Copy out all of the material. Every line must match the original.
------
(** * RVE periodic boundary condition generator (rve_mpc_generator.py)

    A shallow embedding of [src/RVE_support/rve_mpc_generator.py]:
    classification of boundary nodes, periodic pairings, generation of the
    multi-point constraints with the closure over implied zero constraints,
    the driver constraints and the layout of the output file.

    Conventions.
    - A Python [float] is an IEEE binary64 number: Rocq's primitive [float].
      [a < b] is [PrimFloat.ltb a b], [a <= b] is [PrimFloat.leb a b],
      [a == b] is [PrimFloat.eqb a b], [a > b] is [PrimFloat.ltb b a].
    - A Python [int] is a [Z].
    - A Python [str] is a [string]; a character is a code point below 256.
    - A [dict] is an association list in insertion order; a [set] of
      (node, dof) pairs is a [gset].
    - A degree of freedom is one of the strings "u", "v", "w" (the parser
      rejects anything else, and [comp] produces nothing else): type [Dof].
    - A strain index is one of 1, 2, 3 (the parser rejects anything else):
      type [Ix]. *)

From Stdlib Require Import ZArith List String Ascii Floats Bool Lia.
From stdpp Require Import base decidable countable gmap sets list strings pretty sorting.

Set Warnings "-inexact-float,-clear-no-such-hyp".
Local Open Scope Z_scope.

(* ===================================================================== *)
(** ** Python built-ins on floats *)
(* ===================================================================== *)

Module Py.

(** [a / b] rounded to the nearest integer, ties to even ([0 <= a], [0 < b]). *)
Definition div_half_even (a b : Z) : Z :=
  let q := a / b in
  let r := a mod b in
  match (2 * r ?= b) with
  | Lt => q
  | Gt => q + 1
  | Eq => if Z.even q then q else q + 1
  end.

(** The exact value of a finite float [m * 2^e] as a fraction. *)
Definition frac_of (m : positive) (e : Z) : Z * Z :=
  if 0 <=? e then (Z.pos m * 2 ^ e, 1) else (Z.pos m, 2 ^ (- e)).
Lemma scaled_le (c k : Q) (lo : Q) :
  0 <= k -> k <= 1 -> 0 <= lo -> c * k <= Math_max lo c.
Proof.
  intros K0 K1 L. unfold Math_max.
  destruct (Qlt_le_dec c 0) as [N | P].
  - apply Qle_trans with lo; [|apply Q.le_max_l].
    assert (c * k <= 0) by nra. lra.
  - apply Qle_trans with c; [|apply Q.le_max_r]. nra.
Qed.

Lemma max_le_max (a b c d : Q) : a <= c -> b <= Math_max c d -> Math_max a b <= Math_max c d.
Proof.
  intros H1 H2. unfold Math_max in *. apply Q.max_lub; [|exact H2].
  apply Qle_trans with c; [exact H1 | apply Q.le_max_l].
Qed.

(** X9: the quality is the props as given, or a reduced one.  A reduced
    quality has a whole number of blobs, at least 2, a blur of at least 6
    and a speed of at least 0.25; and no value of a quality is above the
    larger of the prop and the highest floor (2 blobs, blur 8, speed 0.4). *)
Theorem quality_between_floors_and_props (p : Props) (e : Env) :
  let q := quality p e in
  (q = plainQuality p
   \/ ((exists n : Z, (2 <= n)%Z /\ countToUse q = inject_Z n)
       /\ 6 <= blurToUse q /\ 0.25 <= speedToUse q
       /\ autoReduce p = true /\ hasWindow e = true))
  /\ countToUse q <= Math_max 2 (count p)
  /\ blurToUse q <= Math_max 8 (blur p)
  /\ speedToUse q <= Math_max 0.4 (speed p).
Proof.
  cbv zeta. unfold quality, plainQuality.
  assert (R : forall c, c <= Math_max 2 c) by (intro; apply Q.le_max_r).
  assert (R8 : forall c, c <= Math_max 8 c) by (intro; apply Q.le_max_r).
  assert (R4 : forall c, c <= Math_max 0.4 c) by (intro; apply Q.le_max_r).
  destruct (autoReduce p) eqn:A; [|cbn; auto 6].
  destruct (hasWindow e) eqn:W; [|cbn; auto 6].
  cbn [andb].
  assert (Z2 : forall v, exists n : Z, (2 <= n)%Z
                 /\ Math_max 2 (Math_floor v) = inject_Z n).
  { intro v. exists (Z.max 2 (Qfloor v)). split; [lia|].
    unfold Math_floor. apply (Qmax_inject_Z 2). }
  assert (F6 : forall v, 6 <= Math_max 6 v) by (intro; apply Q.le_max_l).
  assert (F8 : forall v, 6 <= Math_max 8 v).
  { intro v. apply Qle_trans with 8; [lra | apply Q.le_max_l]. }
  assert (S25 : forall v, 0.25 <= Math_max 0.25 v) by (intro; apply Q.le_max_l).
  assert (S4 : forall v, 0.25 <= Math_max 0.4 v).
  { intro v. apply Qle_trans with 0.4; [lra | apply Q.le_max_l]. }
  destruct (prefersReduced e); [|destruct (lowMemory e || fewCores e)];
    cbn [countToUse blurToUse speedToUse].
  - split; [right; auto 6|].
    split; [apply max_le_max; [lra | apply floor_fmul_le; lra]|].
    split; [apply max_le_max; [lra | apply floor_fmul_le; lra]|].
    apply max_le_max; [lra|]. apply scaled_le; lra.
  - split; [right; auto 6|].
    split; [apply max_le_max; [lra | apply floor_fmul_le; lra]|].
    split; [apply max_le_max; [lra | apply floor_fmul_le; lra]|].
    apply max_le_max; [lra|]. apply scaled_le; lra.
  - auto 6.
Qed.

Section More.
Variable random : nat -> Q.
Variable PI : Q.
Variables cos sin : Q -> Q.
Variable props : Props.

(** What an event does to mounted metaballs: the one listener of its kind,
    or the one pending [animate]. *)
Lemma blobs_step_of_live (wd : World) (ev : Event) (k : ObserverKind) :
  live wd -> resizeObserverRef (refs wd) = Some k ->
  step random PI cos sin props wd ev
  = let wd1 := {| env := affect ev (env wd); host := host wd;
                  refs := refs wd; rng := rng wd |} in
    match ev with
    | Frame ts =>
        animate cos sin ts
          (set_host wd1 {| Host.frames := []; Host.nextId := Host.nextId (host wd);
                           Host.listeners := Host.listeners (host wd) |})
    | BoxResize _ _ => wd1
    | Observed =>
        match k with RealObserver => seed random PI props wd1 | WindowFallback => wd1 end
    | WindowResize _ _ =>
        match k with RealObserver => wd1 | WindowFallback => seed random PI props wd1 end
    | VisibilityChange _ => handleVisibility wd1
    end.
Proof.
  intros (Hf & _ & _ & k' & Hk' & Hl) Hk. rewrite Hk in Hk'.
  injection Hk' as <-. cbv zeta.
  destruct ev; unfold step, run_frame, Host.take_frames.
  - cbn [host set_host]. rewrite Hf. reflexivity.
  - reflexivity.
  - unfold dispatch, Host.handlers_for. cbn [host]. rewrite Hl.
    destruct k; reflexivity.
  - unfold dispatch, Host.handlers_for. cbn [host]. rewrite Hl.
    destruct k; reflexivity.
  - unfold dispatch, Host.handlers_for. cbn [host]. rewrite Hl.
    destruct k; reflexivity.
Qed.

Lemma blobs_run_snoc (wd : World) (evs : list Event) (ev : Event) :
  run random PI cos sin props wd (evs ++ [ev])
  = step random PI cos sin props (run random PI cos sin props wd evs) ev.
Proof. unfold run. now rewrite fold_left_app. Qed.

Hypothesis random_range : forall i, 0 <= random i < 1.

Ltac blob_draws_in_range :=
  repeat match goal with
         | |- context [random ?n] =>
             lazymatch goal with
             | _ : 0 <= random n /\ random n < 1 |- _ => fail
             | _ => pose proof (random_range n)
             end
         end.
------
(ANSWER TO THE PROBLEM):
(** * RVE periodic boundary condition generator (rve_mpc_generator.py)

    A shallow embedding of [src/RVE_support/rve_mpc_generator.py]:
    classification of boundary nodes, periodic pairings, generation of the
    multi-point constraints with the closure over implied zero constraints,
    the driver constraints and the layout of the output file.

    Conventions.
    - A Python [float] is an IEEE binary64 number: Rocq's primitive [float].
      [a < b] is [PrimFloat.ltb a b], [a <= b] is [PrimFloat.leb a b],
      [a == b] is [PrimFloat.eqb a b], [a > b] is [PrimFloat.ltb b a].
    - A Python [int] is a [Z].
    - A Python [str] is a [string]; a character is a code point below 256.
    - A [dict] is an association list in insertion order; a [set] of
      (node, dof) pairs is a [gset].
    - A degree of freedom is one of the strings "u", "v", "w" (the parser
      rejects anything else, and [comp] produces nothing else): type [Dof].
    - A strain index is one of 1, 2, 3 (the parser rejects anything else):
      type [Ix]. *)

From Stdlib Require Import ZArith List String Ascii Floats Bool Lia.
From stdpp Require Import base decidable countable gmap sets list strings pretty sorting.

Set Warnings "-inexact-float,-clear-no-such-hyp".
Local Open Scope Z_scope.

(* ===================================================================== *)
(** ** Python built-ins on floats *)
(* ===================================================================== *)

Module Py.

(** [a / b] rounded to the nearest integer, ties to even ([0 <= a], [0 < b]). *)
Definition div_half_even (a b : Z) : Z :=
  let q := a / b in
  let r := a mod b in
  match (2 * r ?= b) with
  | Lt => q
  | Gt => q + 1
  | Eq => if Z.even q then q else q + 1
  end.

(** The exact value of a finite float [m * 2^e] as a fraction. *)
Definition frac_of (m : positive) (e : Z) : Z * Z :=
  if 0 <=? e then (Z.pos m * 2 ^ e, 1) else (Z.pos m, 2 ^ (- e)).
Lemma scaled_le (c k : Q) (lo : Q) :
  0 <= k -> k <= 1 -> 0 <= lo -> c * k <= Math_max lo c.
Proof.
  intros K0 K1 L. unfold Math_max.
  destruct (Qlt_le_dec c 0) as [N | P].
  - apply Qle_trans with lo; [|apply Q.le_max_l].
    assert (c * k <= 0) by nra. lra.
  - apply Qle_trans with c; [|apply Q.le_max_r]. nra.
Qed.

Lemma max_le_max (a b c d : Q) : a <= c -> b <= Math_max c d -> Math_max a b <= Math_max c d.
Proof.
  intros H1 H2. unfold Math_max in *. apply Q.max_lub; [|exact H2].
  apply Qle_trans with c; [exact H1 | apply Q.le_max_l].
Qed.

(** X9: the quality is the props as given, or a reduced one.  A reduced
    quality has a whole number of blobs, at least 2, a blur of at least 6
    and a speed of at least 0.25; and no value of a quality is above the
    larger of the prop and the highest floor (2 blobs, blur 8, speed 0.4). *)
Theorem quality_between_floors_and_props (p : Props) (e : Env) :
  let q := quality p e in
  (q = plainQuality p
   \/ ((exists n : Z, (2 <= n)%Z /\ countToUse q = inject_Z n)
       /\ 6 <= blurToUse q /\ 0.25 <= speedToUse q
       /\ autoReduce p = true /\ hasWindow e = true))
  /\ countToUse q <= Math_max 2 (count p)
  /\ blurToUse q <= Math_max 8 (blur p)
  /\ speedToUse q <= Math_max 0.4 (speed p).
Proof.
  cbv zeta. unfold quality, plainQuality.
  assert (R : forall c, c <= Math_max 2 c) by (intro; apply Q.le_max_r).
  assert (R8 : forall c, c <= Math_max 8 c) by (intro; apply Q.le_max_r).
  assert (R4 : forall c, c <= Math_max 0.4 c) by (intro; apply Q.le_max_r).
  destruct (autoReduce p) eqn:A; [|cbn; auto 6].
  destruct (hasWindow e) eqn:W; [|cbn; auto 6].
  cbn [andb].
  assert (Z2 : forall v, exists n : Z, (2 <= n)%Z
                 /\ Math_max 2 (Math_floor v) = inject_Z n).
  { intro v. exists (Z.max 2 (Qfloor v)). split; [lia|].
    unfold Math_floor. apply (Qmax_inject_Z 2). }
  assert (F6 : forall v, 6 <= Math_max 6 v) by (intro; apply Q.le_max_l).
  assert (F8 : forall v, 6 <= Math_max 8 v).
  { intro v. apply Qle_trans with 8; [lra | apply Q.le_max_l]. }
  assert (S25 : forall v, 0.25 <= Math_max 0.25 v) by (intro; apply Q.le_max_l).
  assert (S4 : forall v, 0.25 <= Math_max 0.4 v).
  { intro v. apply Qle_trans with 0.4; [lra | apply Q.le_max_l]. }
  destruct (prefersReduced e); [|destruct (lowMemory e || fewCores e)];
    cbn [countToUse blurToUse speedToUse].
  - split; [right; auto 6|].
    split; [apply max_le_max; [lra | apply floor_fmul_le; lra]|].
    split; [apply max_le_max; [lra | apply floor_fmul_le; lra]|].
    apply max_le_max; [lra|]. apply scaled_le; lra.
  - split; [right; auto 6|].
    split; [apply max_le_max; [lra | apply floor_fmul_le; lra]|].
    split; [apply max_le_max; [lra | apply floor_fmul_le; lra]|].
    apply max_le_max; [lra|]. apply scaled_le; lra.
  - auto 6.
Qed.

Section More.
Variable random : nat -> Q.
Variable PI : Q.
Variables cos sin : Q -> Q.
Variable props : Props.

(** What an event does to mounted metaballs: the one listener of its kind,
    or the one pending [animate]. *)
Lemma blobs_step_of_live (wd : World) (ev : Event) (k : ObserverKind) :
  live wd -> resizeObserverRef (refs wd) = Some k ->
  step random PI cos sin props wd ev
  = let wd1 := {| env := affect ev (env wd); host := host wd;
                  refs := refs wd; rng := rng wd |} in
    match ev with
    | Frame ts =>
        animate cos sin ts
          (set_host wd1 {| Host.frames := []; Host.nextId := Host.nextId (host wd);
                           Host.listeners := Host.listeners (host wd) |})
    | BoxResize _ _ => wd1
    | Observed =>
        match k with RealObserver => seed random PI props wd1 | WindowFallback => wd1 end
    | WindowResize _ _ =>
        match k with RealObserver => wd1 | WindowFallback => seed random PI props wd1 end
    | VisibilityChange _ => handleVisibility wd1
    end.
Proof.
  intros (Hf & _ & _ & k' & Hk' & Hl) Hk. rewrite Hk in Hk'.
  injection Hk' as <-. cbv zeta.
  destruct ev; unfold step, run_frame, Host.take_frames.
  - cbn [host set_host]. rewrite Hf. reflexivity.
  - reflexivity.
  - unfold dispatch, Host.handlers_for. cbn [host]. rewrite Hl.
    destruct k; reflexivity.
  - unfold dispatch, Host.handlers_for. cbn [host]. rewrite Hl.
    destruct k; reflexivity.
  - unfold dispatch, Host.handlers_for. cbn [host]. rewrite Hl.
    destruct k; reflexivity.
Qed.

Lemma blobs_run_snoc (wd : World) (evs : list Event) (ev : Event) :
  run random PI cos sin props wd (evs ++ [ev])
  = step random PI cos sin props (run random PI cos sin props wd evs) ev.
Proof. unfold run. now rewrite fold_left_app. Qed.

Hypothesis random_range : forall i, 0 <= random i < 1.

Ltac blob_draws_in_range :=
  repeat match goal with
         | |- context [random ?n] =>
             lazymatch goal with
             | _ : 0 <= random n /\ random n < 1 |- _ => fail
             | _ => pose proof (random_range n)
             end
         end.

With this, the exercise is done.